→ ACTION ITEM
From the entries below, return only the lines starting at the one that contains "(** The loop" and ending at the one that contains "assert (Hf8 : (SizeOfBitMap", exactly as they stand.

→ MATERIAL PROVIDED
------------------------

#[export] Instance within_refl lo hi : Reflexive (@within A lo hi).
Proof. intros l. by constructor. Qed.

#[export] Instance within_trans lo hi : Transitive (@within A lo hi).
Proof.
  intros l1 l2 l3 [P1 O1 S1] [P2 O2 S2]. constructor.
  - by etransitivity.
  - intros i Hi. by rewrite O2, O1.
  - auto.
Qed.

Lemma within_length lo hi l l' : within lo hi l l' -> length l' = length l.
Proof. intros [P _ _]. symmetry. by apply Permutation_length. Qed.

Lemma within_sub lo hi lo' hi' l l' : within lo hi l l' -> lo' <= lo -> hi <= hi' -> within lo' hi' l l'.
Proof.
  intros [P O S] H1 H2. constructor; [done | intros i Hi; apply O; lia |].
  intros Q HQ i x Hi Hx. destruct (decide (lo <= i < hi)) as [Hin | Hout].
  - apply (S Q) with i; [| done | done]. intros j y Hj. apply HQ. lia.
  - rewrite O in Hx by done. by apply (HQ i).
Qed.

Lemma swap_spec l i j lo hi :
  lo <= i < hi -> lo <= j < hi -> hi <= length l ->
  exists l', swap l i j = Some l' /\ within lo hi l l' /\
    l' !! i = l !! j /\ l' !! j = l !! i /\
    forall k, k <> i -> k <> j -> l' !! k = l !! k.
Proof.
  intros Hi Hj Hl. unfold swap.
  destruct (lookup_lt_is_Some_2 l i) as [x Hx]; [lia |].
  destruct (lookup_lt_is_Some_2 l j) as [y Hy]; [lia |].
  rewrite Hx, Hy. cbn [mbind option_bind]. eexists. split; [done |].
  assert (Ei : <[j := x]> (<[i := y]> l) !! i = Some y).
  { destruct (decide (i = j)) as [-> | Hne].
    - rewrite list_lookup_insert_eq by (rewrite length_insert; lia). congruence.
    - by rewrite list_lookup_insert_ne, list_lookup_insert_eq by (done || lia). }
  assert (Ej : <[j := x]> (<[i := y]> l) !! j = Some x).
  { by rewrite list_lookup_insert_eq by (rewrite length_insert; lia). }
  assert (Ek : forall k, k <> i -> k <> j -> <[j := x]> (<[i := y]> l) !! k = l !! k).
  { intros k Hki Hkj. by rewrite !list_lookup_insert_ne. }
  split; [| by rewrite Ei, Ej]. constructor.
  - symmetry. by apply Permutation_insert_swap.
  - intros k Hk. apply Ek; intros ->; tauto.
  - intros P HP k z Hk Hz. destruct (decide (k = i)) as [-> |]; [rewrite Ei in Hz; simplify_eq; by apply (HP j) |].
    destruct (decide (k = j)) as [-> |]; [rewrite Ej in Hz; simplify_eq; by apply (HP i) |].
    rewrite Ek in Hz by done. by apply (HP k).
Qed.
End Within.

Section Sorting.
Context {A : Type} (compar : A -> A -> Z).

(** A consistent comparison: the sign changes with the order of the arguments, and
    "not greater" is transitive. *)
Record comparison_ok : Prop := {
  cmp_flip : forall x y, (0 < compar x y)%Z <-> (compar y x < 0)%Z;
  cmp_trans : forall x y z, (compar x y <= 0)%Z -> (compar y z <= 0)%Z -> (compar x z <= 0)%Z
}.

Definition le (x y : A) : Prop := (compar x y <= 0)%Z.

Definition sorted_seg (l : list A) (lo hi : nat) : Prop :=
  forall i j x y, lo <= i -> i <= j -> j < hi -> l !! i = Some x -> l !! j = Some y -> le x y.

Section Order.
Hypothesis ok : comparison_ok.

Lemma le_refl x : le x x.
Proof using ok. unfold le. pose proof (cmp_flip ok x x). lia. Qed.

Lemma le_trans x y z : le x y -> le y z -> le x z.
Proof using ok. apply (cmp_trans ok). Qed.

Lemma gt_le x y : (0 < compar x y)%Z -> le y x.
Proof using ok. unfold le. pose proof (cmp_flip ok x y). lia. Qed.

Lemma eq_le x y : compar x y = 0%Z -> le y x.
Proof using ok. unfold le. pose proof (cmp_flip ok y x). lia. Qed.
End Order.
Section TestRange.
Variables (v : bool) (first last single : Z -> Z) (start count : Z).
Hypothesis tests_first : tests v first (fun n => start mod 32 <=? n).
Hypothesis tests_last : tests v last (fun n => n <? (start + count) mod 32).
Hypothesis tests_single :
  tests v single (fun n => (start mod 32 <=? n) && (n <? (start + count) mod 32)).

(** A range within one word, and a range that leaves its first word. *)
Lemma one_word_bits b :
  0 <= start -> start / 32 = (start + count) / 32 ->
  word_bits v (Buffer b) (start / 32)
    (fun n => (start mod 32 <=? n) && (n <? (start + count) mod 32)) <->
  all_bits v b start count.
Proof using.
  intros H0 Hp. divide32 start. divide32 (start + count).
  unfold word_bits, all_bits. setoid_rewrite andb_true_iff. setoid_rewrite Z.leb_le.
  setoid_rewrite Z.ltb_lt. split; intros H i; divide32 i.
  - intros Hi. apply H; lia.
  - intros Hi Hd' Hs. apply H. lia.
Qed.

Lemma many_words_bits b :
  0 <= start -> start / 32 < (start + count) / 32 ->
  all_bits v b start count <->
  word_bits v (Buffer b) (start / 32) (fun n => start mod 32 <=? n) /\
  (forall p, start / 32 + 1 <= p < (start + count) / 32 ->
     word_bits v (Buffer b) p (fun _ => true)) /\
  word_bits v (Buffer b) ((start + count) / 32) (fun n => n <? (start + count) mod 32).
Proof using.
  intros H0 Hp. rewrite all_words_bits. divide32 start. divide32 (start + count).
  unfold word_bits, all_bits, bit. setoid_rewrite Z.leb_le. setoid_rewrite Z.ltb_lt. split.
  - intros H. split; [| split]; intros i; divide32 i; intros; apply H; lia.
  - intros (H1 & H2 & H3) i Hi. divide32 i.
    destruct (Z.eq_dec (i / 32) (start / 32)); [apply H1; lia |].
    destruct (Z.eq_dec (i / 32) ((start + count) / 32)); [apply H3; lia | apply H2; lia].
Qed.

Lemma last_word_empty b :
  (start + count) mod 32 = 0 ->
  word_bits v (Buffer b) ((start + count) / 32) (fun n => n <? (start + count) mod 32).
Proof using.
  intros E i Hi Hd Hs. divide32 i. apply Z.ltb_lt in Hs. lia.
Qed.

------------------------

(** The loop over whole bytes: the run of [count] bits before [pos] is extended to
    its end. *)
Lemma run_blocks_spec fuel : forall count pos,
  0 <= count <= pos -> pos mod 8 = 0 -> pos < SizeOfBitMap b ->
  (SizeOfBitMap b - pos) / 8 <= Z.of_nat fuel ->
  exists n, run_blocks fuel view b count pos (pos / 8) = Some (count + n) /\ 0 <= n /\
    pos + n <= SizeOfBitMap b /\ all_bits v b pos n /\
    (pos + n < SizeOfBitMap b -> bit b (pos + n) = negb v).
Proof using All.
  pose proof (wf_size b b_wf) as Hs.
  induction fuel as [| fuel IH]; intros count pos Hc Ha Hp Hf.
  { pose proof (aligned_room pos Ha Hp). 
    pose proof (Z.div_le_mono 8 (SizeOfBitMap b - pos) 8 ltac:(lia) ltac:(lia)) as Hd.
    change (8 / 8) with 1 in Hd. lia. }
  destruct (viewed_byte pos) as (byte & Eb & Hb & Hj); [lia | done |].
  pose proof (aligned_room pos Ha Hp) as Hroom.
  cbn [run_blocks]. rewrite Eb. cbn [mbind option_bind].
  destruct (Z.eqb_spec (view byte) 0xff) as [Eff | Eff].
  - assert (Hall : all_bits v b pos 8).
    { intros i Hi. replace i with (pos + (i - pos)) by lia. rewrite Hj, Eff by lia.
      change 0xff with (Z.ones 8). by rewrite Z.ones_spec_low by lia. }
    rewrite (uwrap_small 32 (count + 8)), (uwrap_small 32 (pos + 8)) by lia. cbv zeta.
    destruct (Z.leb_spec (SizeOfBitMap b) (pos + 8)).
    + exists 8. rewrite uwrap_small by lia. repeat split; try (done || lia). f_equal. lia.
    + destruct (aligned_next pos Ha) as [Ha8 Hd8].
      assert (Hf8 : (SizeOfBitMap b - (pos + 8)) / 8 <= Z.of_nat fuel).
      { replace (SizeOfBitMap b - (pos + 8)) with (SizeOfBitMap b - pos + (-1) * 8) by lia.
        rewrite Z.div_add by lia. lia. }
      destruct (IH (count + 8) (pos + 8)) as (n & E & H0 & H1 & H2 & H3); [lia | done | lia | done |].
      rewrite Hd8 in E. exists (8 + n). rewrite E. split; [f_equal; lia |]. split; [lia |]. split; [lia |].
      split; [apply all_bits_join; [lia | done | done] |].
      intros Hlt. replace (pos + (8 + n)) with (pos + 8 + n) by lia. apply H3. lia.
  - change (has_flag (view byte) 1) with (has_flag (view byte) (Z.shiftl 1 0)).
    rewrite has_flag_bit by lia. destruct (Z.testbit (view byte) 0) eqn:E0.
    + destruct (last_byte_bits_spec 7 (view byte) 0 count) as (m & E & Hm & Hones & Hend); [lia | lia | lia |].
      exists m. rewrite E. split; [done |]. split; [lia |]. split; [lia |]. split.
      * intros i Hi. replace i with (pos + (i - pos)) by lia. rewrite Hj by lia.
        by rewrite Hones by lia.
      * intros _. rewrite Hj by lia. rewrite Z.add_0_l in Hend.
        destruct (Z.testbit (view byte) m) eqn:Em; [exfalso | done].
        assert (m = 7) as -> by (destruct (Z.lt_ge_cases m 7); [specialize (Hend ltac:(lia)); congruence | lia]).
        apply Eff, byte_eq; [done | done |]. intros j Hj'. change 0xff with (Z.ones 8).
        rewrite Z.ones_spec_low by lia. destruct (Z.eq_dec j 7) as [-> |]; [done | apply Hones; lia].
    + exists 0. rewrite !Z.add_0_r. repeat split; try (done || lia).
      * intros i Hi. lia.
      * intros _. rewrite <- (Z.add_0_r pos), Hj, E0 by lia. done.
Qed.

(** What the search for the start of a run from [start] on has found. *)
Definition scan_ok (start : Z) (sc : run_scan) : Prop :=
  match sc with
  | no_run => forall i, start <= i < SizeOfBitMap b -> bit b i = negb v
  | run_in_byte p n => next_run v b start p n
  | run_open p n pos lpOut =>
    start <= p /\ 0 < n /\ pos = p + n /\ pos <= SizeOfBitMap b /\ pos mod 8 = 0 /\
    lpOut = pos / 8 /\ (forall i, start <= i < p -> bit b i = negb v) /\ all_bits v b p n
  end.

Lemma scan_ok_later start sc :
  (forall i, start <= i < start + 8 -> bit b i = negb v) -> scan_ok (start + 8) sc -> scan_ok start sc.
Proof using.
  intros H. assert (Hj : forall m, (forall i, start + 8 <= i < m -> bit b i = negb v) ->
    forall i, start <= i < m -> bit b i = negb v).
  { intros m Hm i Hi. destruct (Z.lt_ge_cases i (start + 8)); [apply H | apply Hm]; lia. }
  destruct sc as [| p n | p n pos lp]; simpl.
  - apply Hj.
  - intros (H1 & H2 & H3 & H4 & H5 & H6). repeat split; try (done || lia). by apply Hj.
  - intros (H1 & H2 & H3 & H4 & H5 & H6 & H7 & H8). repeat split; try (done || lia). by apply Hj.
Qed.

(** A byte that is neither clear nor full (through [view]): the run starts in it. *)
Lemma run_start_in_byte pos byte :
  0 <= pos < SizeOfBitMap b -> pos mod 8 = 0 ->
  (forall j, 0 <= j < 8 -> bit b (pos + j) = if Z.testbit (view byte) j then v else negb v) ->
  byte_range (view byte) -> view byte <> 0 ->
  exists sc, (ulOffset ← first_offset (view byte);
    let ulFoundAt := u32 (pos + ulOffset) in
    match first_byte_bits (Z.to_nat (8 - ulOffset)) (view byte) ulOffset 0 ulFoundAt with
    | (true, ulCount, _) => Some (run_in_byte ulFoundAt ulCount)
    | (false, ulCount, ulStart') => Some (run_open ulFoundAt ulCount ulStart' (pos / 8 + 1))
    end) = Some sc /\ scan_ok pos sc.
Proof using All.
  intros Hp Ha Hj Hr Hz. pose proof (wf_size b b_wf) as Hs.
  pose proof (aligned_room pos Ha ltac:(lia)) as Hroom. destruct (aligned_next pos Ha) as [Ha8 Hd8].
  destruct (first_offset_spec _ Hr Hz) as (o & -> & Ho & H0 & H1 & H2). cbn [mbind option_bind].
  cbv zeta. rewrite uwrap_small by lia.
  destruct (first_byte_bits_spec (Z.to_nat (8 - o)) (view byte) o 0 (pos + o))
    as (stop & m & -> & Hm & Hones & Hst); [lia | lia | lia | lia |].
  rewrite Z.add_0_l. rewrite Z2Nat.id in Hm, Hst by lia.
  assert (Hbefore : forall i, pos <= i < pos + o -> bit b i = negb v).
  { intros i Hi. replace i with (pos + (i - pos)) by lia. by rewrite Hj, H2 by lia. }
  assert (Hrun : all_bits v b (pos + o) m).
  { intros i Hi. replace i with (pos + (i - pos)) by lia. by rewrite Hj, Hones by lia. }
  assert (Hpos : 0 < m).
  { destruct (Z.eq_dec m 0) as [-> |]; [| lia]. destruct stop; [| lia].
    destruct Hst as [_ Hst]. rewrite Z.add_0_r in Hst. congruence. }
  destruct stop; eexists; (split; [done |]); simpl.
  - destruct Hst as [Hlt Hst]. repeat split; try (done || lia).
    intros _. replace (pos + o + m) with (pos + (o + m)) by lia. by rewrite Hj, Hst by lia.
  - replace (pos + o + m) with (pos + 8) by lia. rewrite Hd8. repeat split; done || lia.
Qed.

------------------------

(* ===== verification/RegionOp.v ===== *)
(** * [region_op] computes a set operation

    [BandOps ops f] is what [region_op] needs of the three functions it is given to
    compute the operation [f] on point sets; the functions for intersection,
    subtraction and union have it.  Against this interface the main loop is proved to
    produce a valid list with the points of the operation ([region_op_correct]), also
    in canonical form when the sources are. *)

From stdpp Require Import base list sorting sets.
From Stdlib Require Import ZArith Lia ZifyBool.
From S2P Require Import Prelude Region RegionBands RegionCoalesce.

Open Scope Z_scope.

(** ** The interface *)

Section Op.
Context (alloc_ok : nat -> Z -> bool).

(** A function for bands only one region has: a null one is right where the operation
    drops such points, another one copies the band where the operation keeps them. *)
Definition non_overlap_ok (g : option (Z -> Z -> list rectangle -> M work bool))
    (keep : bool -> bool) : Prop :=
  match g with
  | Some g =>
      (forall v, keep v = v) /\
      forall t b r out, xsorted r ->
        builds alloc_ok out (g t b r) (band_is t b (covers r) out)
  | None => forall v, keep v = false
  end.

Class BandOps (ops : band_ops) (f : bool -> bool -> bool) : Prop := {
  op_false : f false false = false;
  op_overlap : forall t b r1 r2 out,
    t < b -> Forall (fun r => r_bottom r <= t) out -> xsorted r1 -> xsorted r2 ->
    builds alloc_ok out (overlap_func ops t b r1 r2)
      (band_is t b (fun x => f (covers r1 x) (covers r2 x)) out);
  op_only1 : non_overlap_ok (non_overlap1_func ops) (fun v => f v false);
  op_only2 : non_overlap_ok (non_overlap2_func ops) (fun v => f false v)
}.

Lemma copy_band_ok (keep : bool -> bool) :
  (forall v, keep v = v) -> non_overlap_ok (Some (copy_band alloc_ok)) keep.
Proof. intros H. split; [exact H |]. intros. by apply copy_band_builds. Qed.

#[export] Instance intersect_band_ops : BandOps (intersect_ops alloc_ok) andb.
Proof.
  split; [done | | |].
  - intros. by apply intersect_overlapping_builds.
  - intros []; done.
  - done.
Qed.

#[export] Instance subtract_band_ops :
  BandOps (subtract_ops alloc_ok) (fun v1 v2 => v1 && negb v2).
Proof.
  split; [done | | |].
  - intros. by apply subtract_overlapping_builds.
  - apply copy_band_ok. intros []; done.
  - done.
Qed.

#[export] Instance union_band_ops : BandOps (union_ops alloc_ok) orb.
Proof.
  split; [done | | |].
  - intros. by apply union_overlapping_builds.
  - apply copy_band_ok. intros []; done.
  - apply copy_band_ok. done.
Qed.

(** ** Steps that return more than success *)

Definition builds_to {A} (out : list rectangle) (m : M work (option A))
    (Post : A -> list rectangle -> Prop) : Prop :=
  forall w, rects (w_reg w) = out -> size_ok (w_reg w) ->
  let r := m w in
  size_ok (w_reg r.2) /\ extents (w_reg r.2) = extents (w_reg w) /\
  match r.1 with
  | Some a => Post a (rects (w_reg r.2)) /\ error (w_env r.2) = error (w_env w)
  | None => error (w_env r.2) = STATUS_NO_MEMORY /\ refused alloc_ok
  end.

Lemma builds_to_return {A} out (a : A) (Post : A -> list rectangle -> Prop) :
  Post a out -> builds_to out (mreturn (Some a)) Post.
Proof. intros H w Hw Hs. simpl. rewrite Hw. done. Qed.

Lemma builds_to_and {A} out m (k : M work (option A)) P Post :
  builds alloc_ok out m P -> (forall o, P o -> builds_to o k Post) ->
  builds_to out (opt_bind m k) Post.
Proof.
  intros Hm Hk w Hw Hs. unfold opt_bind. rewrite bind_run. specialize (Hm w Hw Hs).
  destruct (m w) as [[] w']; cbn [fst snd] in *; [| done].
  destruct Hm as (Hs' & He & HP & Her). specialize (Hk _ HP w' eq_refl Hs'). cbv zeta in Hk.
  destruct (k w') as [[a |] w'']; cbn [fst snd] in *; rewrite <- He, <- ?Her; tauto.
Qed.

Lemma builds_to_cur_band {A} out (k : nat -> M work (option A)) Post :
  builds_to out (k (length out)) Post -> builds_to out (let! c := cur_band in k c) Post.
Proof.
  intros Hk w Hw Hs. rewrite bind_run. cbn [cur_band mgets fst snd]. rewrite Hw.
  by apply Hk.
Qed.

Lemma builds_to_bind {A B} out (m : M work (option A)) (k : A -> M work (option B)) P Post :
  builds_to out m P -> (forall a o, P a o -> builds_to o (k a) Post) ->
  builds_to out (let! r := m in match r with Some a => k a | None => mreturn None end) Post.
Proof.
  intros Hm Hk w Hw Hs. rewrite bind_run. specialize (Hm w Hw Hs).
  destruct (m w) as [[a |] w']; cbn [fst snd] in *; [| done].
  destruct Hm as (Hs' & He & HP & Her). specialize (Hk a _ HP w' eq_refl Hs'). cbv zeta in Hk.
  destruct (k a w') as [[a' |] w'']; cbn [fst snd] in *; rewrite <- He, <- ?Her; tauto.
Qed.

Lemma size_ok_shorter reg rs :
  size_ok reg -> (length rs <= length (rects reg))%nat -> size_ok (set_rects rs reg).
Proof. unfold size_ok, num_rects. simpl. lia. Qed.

------------------------

→ REPLY
(** The loop over whole bytes: the run of [count] bits before [pos] is extended to
    its end. *)
Lemma run_blocks_spec fuel : forall count pos,
  0 <= count <= pos -> pos mod 8 = 0 -> pos < SizeOfBitMap b ->
  (SizeOfBitMap b - pos) / 8 <= Z.of_nat fuel ->
  exists n, run_blocks fuel view b count pos (pos / 8) = Some (count + n) /\ 0 <= n /\
    pos + n <= SizeOfBitMap b /\ all_bits v b pos n /\
    (pos + n < SizeOfBitMap b -> bit b (pos + n) = negb v).
Proof using All.
  pose proof (wf_size b b_wf) as Hs.
  induction fuel as [| fuel IH]; intros count pos Hc Ha Hp Hf.
  { pose proof (aligned_room pos Ha Hp). 
    pose proof (Z.div_le_mono 8 (SizeOfBitMap b - pos) 8 ltac:(lia) ltac:(lia)) as Hd.
    change (8 / 8) with 1 in Hd. lia. }
  destruct (viewed_byte pos) as (byte & Eb & Hb & Hj); [lia | done |].
  pose proof (aligned_room pos Ha Hp) as Hroom.
  cbn [run_blocks]. rewrite Eb. cbn [mbind option_bind].
  destruct (Z.eqb_spec (view byte) 0xff) as [Eff | Eff].
  - assert (Hall : all_bits v b pos 8).
    { intros i Hi. replace i with (pos + (i - pos)) by lia. rewrite Hj, Eff by lia.
      change 0xff with (Z.ones 8). by rewrite Z.ones_spec_low by lia. }
    rewrite (uwrap_small 32 (count + 8)), (uwrap_small 32 (pos + 8)) by lia. cbv zeta.
    destruct (Z.leb_spec (SizeOfBitMap b) (pos + 8)).
    + exists 8. rewrite uwrap_small by lia. repeat split; try (done || lia). f_equal. lia.
    + destruct (aligned_next pos Ha) as [Ha8 Hd8].
      assert (Hf8 : (SizeOfBitMap b - (pos + 8)) / 8 <= Z.of_nat fuel).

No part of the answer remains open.